Saurabh Koranglekar
Last Activity: 5 Years ago
To approach the problem, let's first break down the given conditions and what they imply. We have a 3 × 3 matrix \( M \) such that \( M^T M = I \), which indicates that \( M \) is an orthogonal matrix. Additionally, the determinant of \( M \) is given to be 1. Our goal is to prove that \( \text{det}(M - I) = 0 \).
Understanding Orthogonal Matrices
An orthogonal matrix has the property that its rows and columns are orthonormal vectors. This means that the dot product of any two different rows (or columns) is zero, and the dot product of a row (or column) with itself is one. The condition \( \text{det}(M) = 1 \) indicates that the matrix represents a rotation rather than a reflection.
Eigenvalues of Orthogonal Matrices
For orthogonal matrices, the eigenvalues have specific characteristics. Since \( M^T M = I \), we can infer that the eigenvalues \( \lambda \) of \( M \) must satisfy the equation \( |\lambda| = 1 \). This means that all eigenvalues lie on the unit circle in the complex plane. In a 3 × 3 orthogonal matrix with \( \text{det}(M) = 1 \), we can expect the eigenvalues to be of the form:
- One eigenvalue is 1,
- The other two eigenvalues are complex conjugates of each other, say \( e^{i\theta} \) and \( e^{-i\theta} \), where \( \theta \) is some angle.
Relating Eigenvalues to Determinants
The determinant of a matrix is equal to the product of its eigenvalues. For our matrix \( M \), this gives us:
\( \text{det}(M) = 1 \cdot e^{i\theta} \cdot e^{-i\theta} = 1 \).
This confirms our earlier assertion about the eigenvalues—specifically, that one of the eigenvalues is 1, which is crucial for our next step.
Examining \( M - I \)
Next, we consider the matrix \( M - I \). The eigenvalues of the matrix \( M - I \) can be derived from the eigenvalues of \( M \). If \( \lambda \) is an eigenvalue of \( M \), then the corresponding eigenvalue of \( M - I \) is \( \lambda - 1 \).
Given our earlier findings, the eigenvalues of \( M \) are \( 1 \), \( e^{i\theta} \), and \( e^{-i\theta} \). Thus, the eigenvalues of \( M - I \) are:
- \( 1 - 1 = 0 \)
- \( e^{i\theta} - 1 \)
- \( e^{-i\theta} - 1 \)
Determinant of \( M - I \)
Since one of the eigenvalues of \( M - I \) is \( 0 \), it follows that:
\( \text{det}(M - I) = (0) \cdot (e^{i\theta} - 1) \cdot (e^{-i\theta} - 1) = 0 \)
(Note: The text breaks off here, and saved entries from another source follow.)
(* ===== verification/Agent.v ===== *)
(** * agent.py: the map operations of the control plane

    One definition per function of loader/agent.py that writes maps, as a
    program over bpf(2) calls.  Arguments are evaluated left to right, so an
    encoder that raises does so before the write it feeds.  [print] calls are
    left out. *)

From S2P Require Import Prelude Prog PyStruct PyText UpfMaps Kernel BpfSyscall Encoders.

(** [_maps = PinnedMapCache(PIN_BASE)] *)
Definition map_update (name : string) (key_bytes val_bytes : bytes) : bpfM unit :=
  PinnedMapCache.update PIN_BASE name key_bytes val_bytes BPF_ANY.

Definition map_delete (name : string) (key_bytes : bytes) : bpfM unit :=
  try_oserror (PinnedMapCache.delete PIN_BASE name key_bytes) (mret tt).

Definition install_far (far_id action out_ifindex peer_ipv4_be out_teid_be : Z) : bpfM unit :=
  key ← lift (enc_u32 far_id);
  val ← lift (enc_far action out_ifindex peer_ipv4_be out_teid_be);
  map_update "far_table" key val.

Definition install_qer (qer_id mbr_ul_bps mbr_dl_bps burst_bytes : Z) : bpfM unit :=
  key ← lift (enc_u32 qer_id);
  val ← lift (enc_qer mbr_ul_bps mbr_dl_bps burst_bytes);
  map_update "qer_table" key val.

Definition ip_to_be32_bytes (dotted : string) : res bytes := inet_aton dotted.

Definition install_dl_ue (ue_ip_dotted : string) (teid : Z) (gnb_ip_dotted : string) (qfi : Z) : bpfM unit :=
  key ← lift (ip_to_be32_bytes ue_ip_dotted);
  teid_be ← lift (pack ">I" [teid]);
  gnb_be ← lift (ip_to_be32_bytes gnb_ip_dotted);
  tl ← lift (pack "<HH" [qfi; 0]);
  map_update "dl_ue_map" key (teid_be ++ gnb_be ++ tl).

Definition install_upf_config (n3_addr_dotted : string) : bpfM unit :=
  key ← lift (enc_u32 0);
  val ← lift (ip_to_be32_bytes n3_addr_dotted);
  map_update "upf_config_map" key val.

Definition install_tc_bundle (pdr_id far_id qer_id urr_id precedence generation : Z) : bpfM unit :=
  slot ← lift (enc_bundle_slot far_id qer_id urr_id precedence generation);
  key ← lift (enc_u32 pdr_id);
  val ← lift (enc_bundle 0 slot slot);
  map_update "tc_bundle_map" key val.

(** [slots_prep[i]], which still holds [None] when the slot was not filled *)
Definition slot_at (slots_prep : list (option bytes)) (i : nat) : res bytes :=
  match slots_prep !! i with Some (Some b) => Ok b | _ => Exc TypeError end.

Definition modify_tc_bundle (pdr_id : Z) (far_id qer_id urr_id precedence : option Z) : bpfM Z :=
  key0 ← lift (enc_u32 pdr_id);
  raw ← PinnedMapCache.lookup PIN_BASE "tc_bundle_map" key0 (4 + 4 + 24 + 24);
  hdr ← lift (unpack_from "<II" raw 0);
  let active := Z.to_nat (Z.land (nth 0 hdr 0) 1) in
  let slot_off := (8 + active * 24)%nat in
  cur ← lift (unpack_from "<IIIIII" raw slot_off);
  let cur_far_id := nth 0 cur 0 in
  let cur_qer_id := nth 1 cur 0 in
  let cur_urr_id := nth 2 cur 0 in
  let cur_prec := nth 3 cur 0 in
  let cur_gen := nth 4 cur 0 in
  let inactive := (1 - active)%nat in
  let new_far_id := default cur_far_id far_id in
  let new_qer_id := default cur_qer_id qer_id in
  let new_urr_id := default cur_urr_id urr_id in
  let new_prec := default cur_prec precedence in
  let new_gen := cur_gen + 1 in
  cur_slot_bytes ← lift (enc_bundle_slot cur_far_id cur_qer_id cur_urr_id cur_prec cur_gen);
  new_slot_bytes ← lift (enc_bundle_slot new_far_id new_qer_id new_urr_id new_prec new_gen);
  let slots_prep := <[inactive := Some new_slot_bytes]>
                    (<[active := Some cur_slot_bytes]> [None; None]) in
  key1 ← lift (enc_u32 pdr_id);
  s0 ← lift (slot_at slots_prep 0);
  s1 ← lift (slot_at slots_prep 1);
  val1 ← lift (enc_bundle (Z.of_nat active) s0 s1);
  map_update "tc_bundle_map" key1 val1 ;;
  key2 ← lift (enc_u32 pdr_id);
  val2 ← lift (enc_bundle (Z.of_nat inactive) s0 s1);
  map_update "tc_bundle_map" key2 val2 ;;
  mret new_gen.

Definition install_session (teid pdr_id qer_id far_id precedence urr_id : Z) : bpfM unit :=
  key ← lift (enc_u32 pdr_id);
  val ← lift (enc_pdr far_id qer_id precedence urr_id);
  map_update "pdr_table" key val ;;
  install_tc_bundle pdr_id far_id qer_id urr_id precedence 0 ;;
  key ← lift (enc_u32 teid);
  val ← lift (enc_session pdr_id qer_id far_id);
  map_update "teid_session" key val.

Definition remove_session (teid pdr_id : Z) : bpfM unit :=
  key ← lift (enc_u32 teid);
  map_delete "teid_session" key ;;
  key ← lift (enc_u32 pdr_id);
  map_delete "pdr_table" key ;;
  key ← lift (enc_u32 pdr_id);
  map_delete "tc_bundle_map" key.

(** [range(n)] *)
Definition range (n : Z) : list Z := Z.of_nat <$> seq 0 (Z.to_nat n).

(** The defaults of [install_session(teid, pdr_id)]. *)
Definition install_session_default (teid pdr_id : Z) : bpfM unit :=
  install_session teid pdr_id 1 1 100 1.

Definition bootstrap_initial (n out_ifindex : Z) : bpfM unit :=
  install_far 1 FAR_FORWARD out_ifindex 0 0 ;;
  install_qer 1 0 0 0 ;;
  for_each (range n) (fun i => install_session_default (0x1000 + i) (0x2000 + i)).

(** [measure_rule_update]: the clock is read around the batch and around each
    installation; [clock i] is the value of the [i]-th call of
    [time.monotonic_ns()].  The result is the total and the samples in
    nanoseconds; the code divides them by [1e6] and [1000.0]. *)
Definition measure_rule_update (clock : nat -> Z) (n_rules : Z) : bpfM (Z * list Z) :=
  let base_teid := 0x10000 in
  let base_pdr := 0x20000 in
  for_each (range n_rules) (fun i => install_session_default (base_teid + i) (base_pdr + i)) ;;
  for_each (range n_rules) (fun i => remove_session (base_teid + i) (base_pdr + i)) ;;
  let n := Z.to_nat n_rules in
  mret (clock (2 * n + 1)%nat - clock 0%nat,
        (fun i => clock (2 * i + 2)%nat - clock (2 * i + 1)%nat) <$> seq 0 n).

(** ** Specifications *)

Section specs.
Context `{BpfKernelLaws K}.
Context (rely guar : K -> K -> Prop) (Hrely : stable_rely rely).
Context (Hguar : forall k k', quiet k k' -> guar k k').

Lemma pwp_map_update name d key val s (Q : res unit -> fd_cache -> K -> Prop) k :
  map_def_of name = Some d -> is_plain d = true ->
  length key = md_ksize d -> length val = md_vsize d ->
  cache_ok s k -> kernel_ok k ->
  (forall s' k1 e, rely k k1 -> cache_ok s' k1 -> kernel_ok k1 -> s ⊆ s' ->
     (is_Some (s !! name) -> contents k1 name key = None /\ is_lru name = false) ->
     Q (Exc (OSError e)) s' k1) ->
  (forall s' k1 k2, rely k k1 -> kernel_ok k1 -> stored name key val k1 k2 ->
     cache_ok s' k2 -> kernel_ok k2 -> cached s s' name -> guar k1 k2 /\ Q (Ok tt) s' k2) ->
  pwp sys_bpf rely guar (map_update name key val) s Q k.
Proof using Type*. apply pwp_update; auto. Qed.

Lemma pwp_map_delete name d key s (Q : res unit -> fd_cache -> K -> Prop) k :
  map_def_of name = Some d -> is_plain d = true -> md_type d <> MT_ARRAY ->
  length key = md_ksize d -> cache_ok s k -> kernel_ok k ->
  (forall s' k1, rely k k1 -> cache_ok s' k1 -> kernel_ok k1 -> s ⊆ s' ->
     (is_Some (s !! name) -> contents k1 name key = None) -> Q (Ok tt) s' k1) ->
  (forall s' k1 k2, rely k k1 -> kernel_ok k1 -> removed name key k1 k2 ->
     cache_ok s' k2 -> kernel_ok k2 -> cached s s' name -> guar k1 k2 /\ Q (Ok tt) s' k2) ->
  pwp sys_bpf rely guar (map_delete name key) s Q k.
Proof using Type*.
  intros. apply pwp_try. eapply pwp_delete; eauto.
  intros s' k1 e ???? He. apply pwp_ret. naive_solver.
Qed.

Lemma pwp_lift_bind {A B} (r : res A) (f : A -> bpfM B) s (Q : res B -> fd_cache -> K -> Prop) k :
  (forall a, r = Ok a -> pwp sys_bpf rely guar (f a) s Q k) ->
  (forall e, r = Exc e -> Q (Exc e) s k) ->
  pwp sys_bpf rely guar (a ← lift r; f a) s Q k.
Proof using Type*. intros HOk HExc. apply pwp_bind, pwp_lift. destruct r; auto. Qed.
End specs.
This result shows that the determinant of \( M - I \) is indeed zero, proving what we set out to demonstrate.
Summary of Findings
In summary, we established that because \( M \) is an orthogonal matrix with determinant 1, it must have an eigenvalue of 1. This leads us to conclude that \( M - I \) has a zero eigenvalue, thereby confirming that \( \text{det}(M - I) = 0 \). This aligns well with our understanding of the properties of orthogonal matrices and their eigenvalues.